In The News
Ohio to hire advisers to develop turnpike lease or sale
Ohio officials are pushing ahead with plans to lease or sell the state turnpike to investors. The state’s Department of Transportation and Office of Budget and Management are in the process of hiring advisers to maximize the dollar value of the 241-mile toll road.
Gov. John Kasich has previously said the Ohio Turnpike could fetch $3 billion in a long-term lease. According to documents released earlier this month by the state, an outright sale of the facility is also a possibility.
The goal, according to Kasich’s recent budget, is to use the lump sum paid by investors to pay off bonds and fund improvement projects. Specific details have yet to be hammered out.
Potential advisers can submit their names to the state by Wednesday, Aug. 24. That date kicks off a four-month development period to see what the advisers come up with.
Under a possible lease, an eventual investor would control and operate the roadway for a period of time, likely decades, and keep the toll revenue for reimbursement and a built-in profit margin.

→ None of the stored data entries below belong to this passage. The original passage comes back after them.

(* ===== verification/Telemetry.v ===== *)
(** * openproof.telemetry: metrics, trace contexts and spans

    Models [src/src/telemetry/telemetry.cpp]: the registry of counters and
    histograms with its ceiling on series, the text that names a series, W3C
    trace contexts, and spans that are recorded when they end. The registry and
    the sink hold their mutex for the whole of an operation, so each operation
    is one step. The shortest text of a [double] is a parameter of the
    exposition. *)
From Stdlib Require Import SpecFloat.
From S2P Require Import Prelude Foundation Json Double Encoding Security Wire Application.

Abbreviation Labels := (gmap string string).

(** ** Names and labels *)

Definition letter (symbol : ascii) : bool :=
  let byte := N_of_ascii symbol in lower_letter symbol || ((65 <=? byte)%N && (byte <=? 90)%N).
Definition metric_first (symbol : ascii) : bool :=
  letter symbol || bool_decide (symbol = "_"%char) || bool_decide (symbol = ":"%char).
Definition metric_octet (symbol : ascii) : bool := metric_first symbol || decimal_digit symbol.
Definition label_first (symbol : ascii) : bool := letter symbol || bool_decide (symbol = "_"%char).
Definition label_octet (symbol : ascii) : bool := label_first symbol || decimal_digit symbol.

Definition validMetricName (name : string) : bool :=
  match name with "" => false | String first rest => metric_first first && all_octets metric_octet rest end.

Definition validLabelName (name : string) : bool :=
  negb (String.prefix "__" name)
  && match name with "" => false | String first rest => label_first first && all_octets label_octet rest end.

Definition line_break (symbol : ascii) : bool :=
  bool_decide (symbol = "010"%char) || bool_decide (symbol = "013"%char).

Definition valid_label (entry : string * string) : bool :=
  validLabelName entry.1 && (String.length entry.2 <=? 200)%nat && negb (any_octet line_break entry.2).

Definition validateLabels (labels : Labels) : Status :=
  if (16 <? size labels)%nat then fail InvalidArgument "A metric has too many labels."
  else if negb (forallb valid_label (map_iter labels)) then fail InvalidArgument "A metric label is invalid."
  else ok.

Fixpoint escapeLabel (value : string) : string :=
  match value with
  | "" => ""
  | String symbol value =>
      if bool_decide (symbol = backslash) || bool_decide (symbol = dquote)
      then String backslash (String symbol (escapeLabel value))
      else String symbol (escapeLabel value)
  end.

(** The loop over the labels; [first] is the flag of the code. *)
Fixpoint labelEntries (first : bool) (entries : list (string * string)) : string :=
  match entries with
  | [] => ""
  | (name, value) :: entries =>
      (if first then "" else ",") +:+ name +:+ "=" +:+ String dquote (escapeLabel value)
      +:+ String dquote (labelEntries false entries)
  end.

Definition labelText (labels : Labels) : string :=
  if (size labels =? 0)%nat then "" else "{" +:+ labelEntries true (map_iter labels) +:+ "}".

Definition seriesKey (name : string) (labels : Labels) : string := name +:+ labelText labels.

(** ** Metrics *)

Module Counter.
Record t := mk { name : string; labels : Labels; value : double }.
End Counter.

Module Histogram.
Record t := mk {
  name : string;
  labels : Labels;
  boundaries : list double;
  counts : list Z;
  totalCount : Z;
  sum : double;
}.
End Histogram.

Definition deqb : double -> double -> bool := SFeqb.

Section buckets.
(** [std::ranges::is_sorted]: no element is below the one before it. *)
Fixpoint is_sorted (values : list double) : bool :=
  match values with
  | x :: rest => match rest with y :: _ => negb (dltb y x) && is_sorted rest | [] => true end
  | [] => true
  end.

Sound familiar? Truckers and other highway users continue to battle attempts by state governments to lease or sell toll roads to private investors.
Public and political pressure helped put the lid on a $12.8 billion offer by investors to take over the Pennsylvania Turnpike in 2008.
A mere handful of states have gone the distance to lease roadways to private investors. The largest lease involving a toll road in the U.S. remains the $3.85 billion paid by investors from Spain and Australia for the Indiana Toll Road in 2006. Tolls have more than doubled for truckers so far as part of that deal, and the investors are guaranteed at least a 3 percent toll increase every year through 2081.
Other lease deals include the Chicago Skyway in Illinois, the Dulles Greenway in Virginia, the Pocahontas Parkway also in Virginia, and the 407 Express Toll Route in Toronto, Ontario.
The viability of long-term concessions for toll roads remains in question. OOIDA leadership cautions states against the “pawn shop mentality†of leasing or selling roadways to for-profit entities. As such, the Association opposes the lease or sale of the Ohio Turnpike.
Private companies are not just in the business of buying or leasing existing toll roads. Companies are also building new infrastructure using long-term concessions involving tolls. Texas is a primary example of where that is occurring. The long-term viability of this type of concession is also unproven.
The South Bay Expressway in southern California, for example, once touted as a flagship for public-private partnerships involving toll roads, filed for bankruptcy protection after just four years of operation. A quasi-public entity plans to buy the South Bay Expressway for a fraction of what the 10-mile tollway cost to build.